Старая молча следила за происходящим, только лицо ее недобро дергалось. Не трогали ее ни крики Ивана, ни слезы снохи. Вот слова ребенка больно кольнули.
— Не плачь, не плачь, замолчи, — повторял он. — Вот погоди, вырасту, я бабку вздую, будет знать…
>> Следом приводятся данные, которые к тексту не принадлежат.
(* ===== verification/LineExample.v ===== *)
(** Compact JSON on one line, printed and read: a text for trees that has the
    sizes of [serde_json]'s and the round trips that journals need, so that
    the sessions of the examples run on it. *)
From S2P Require Import Prelude Transact Text Wire FileTools AgentData Compaction JournalTheorems WireExample.
#[local] Open Scope list_scope.

(** ** Strings *)
Definition dquote : ascii := "034"%char.
Definition backslash : ascii := "\"%char.
Definition shifted (c : ascii) : ascii := ascii_of_N (N_of_ascii c + 128).
(** Two characters for what is not printed as it is. *)
Definition escape_char (c : ascii) : string :=
  if Ascii.eqb c dquote || Ascii.eqb c backslash then String backslash (String c "")
  else if byte c <? 32 then String backslash (String (shifted c) "")
  else String c "".
Fixpoint escape_all (s : string) : string := match s with "" => "" | String c s => escape_char c +:+ escape_all s end.
Definition quoted_line (s : string) : string := String dquote (escape_all s +:+ String dquote "").
Definition unescape_char (d : ascii) : ascii := if byte d <? 128 then d else ascii_of_N (N_of_ascii d - 128).
Fixpoint read_string (s : string) : option (string * string) :=
  match s with
  | "" => None
  | String c s1 =>
    if Ascii.eqb c dquote then Some ("", s1)
    else if Ascii.eqb c backslash then
      match s1 with
      | String d s2 => match read_string s2 with Some (t, r) => Some (String (unescape_char d) t, r) | None => None end
      | "" => None
      end
    else match read_string s1 with Some (t, r) => Some (String c t, r) | None => None end
  end.
Lemma unescape_shifted c : byte c < 32 → unescape_char (shifted c) = c.
Proof.
  intros H. unfold unescape_char, shifted, byte in *. rewrite N_ascii_embedding by lia.
  destruct (Z.ltb_spec (Z.of_N (N_of_ascii c + 128)) 128); [lia|]. rewrite N.add_sub. apply ascii_N_embedding.
Qed.
Lemma read_escaped c s : read_string (escape_char c +:+ s) = match read_string s with Some (t, r) => Some (String c t, r) | None => None end.
Proof.
  unfold escape_char. destruct (Ascii.eqb_spec c dquote) as [->|Hq]; [done|]. destruct (Ascii.eqb_spec c backslash) as [->|Hb]; [done|]. cbn [orb].
  destruct (Z.ltb_spec (byte c) 32) as [Hc|_].
  - change (read_string (String backslash (String (shifted c) "") +:+ s))
      with (match read_string s with Some (t, r) => Some (String (unescape_char (shifted c)) t, r) | None => None end).
    by rewrite unescape_shifted.
  - change (String c "" +:+ s) with (String c s). cbn [read_string]. destruct (Ascii.eqb_spec c dquote); [done|]. by destruct (Ascii.eqb_spec c backslash).
Qed.
Lemma read_quoted s r : read_string (escape_all s +:+ String dquote r) = Some (s, r).
Proof.
  induction s as [|c s IH]; [done|]. cbn [escape_all]. rewrite string_app_assoc, read_escaped. by rewrite IH.
Qed.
„Замолчит она, замолчит, что аж навеки онемеет!“ — думала старуха, пряча свою угрозу в черный платок, низко надвинутый на глаза.
6
После смерти Минчо старая зачастила в церковь. Ставила свечи во все подсвечники, целовала подряд все иконы перед алтарем, оставляла небольшие подношения: то платок, то немного хлопка, то кусочки сахара, а то и какую монету. Потом отправлялась на женскую половину: послушать, о чем бабы судачат. Но больше стояла столбом, глубоко уйдя в свои неведомые мысли, только губы ее неслышно шевелились.
Несколько дней назад достала откуда-то старую икону в деревянной рамке в ярком жестяном окладе и повесила в комнате. Перед ней на полочке появилась коробочка с фитилями. Затеплилась лампадка. Иван с раздражением наблюдал за всем этим, но ничего не мог возразить. Он знал, что она не уступит, да и был уверен, что она только и ждет, чтобы сцепиться с ним. Но в тот вечер, когда она довела до слез Тошку, Иван не стерпел.
— Над людьми измываешься, а потом грехи замаливаешь? — бросил он, когда мать поднялась с пола после своих молитв и глубоких поклонов.
— Над кем же это я измываюсь, сынок? — обернулась она резко, как ужаленная, — уж не над тобой ли?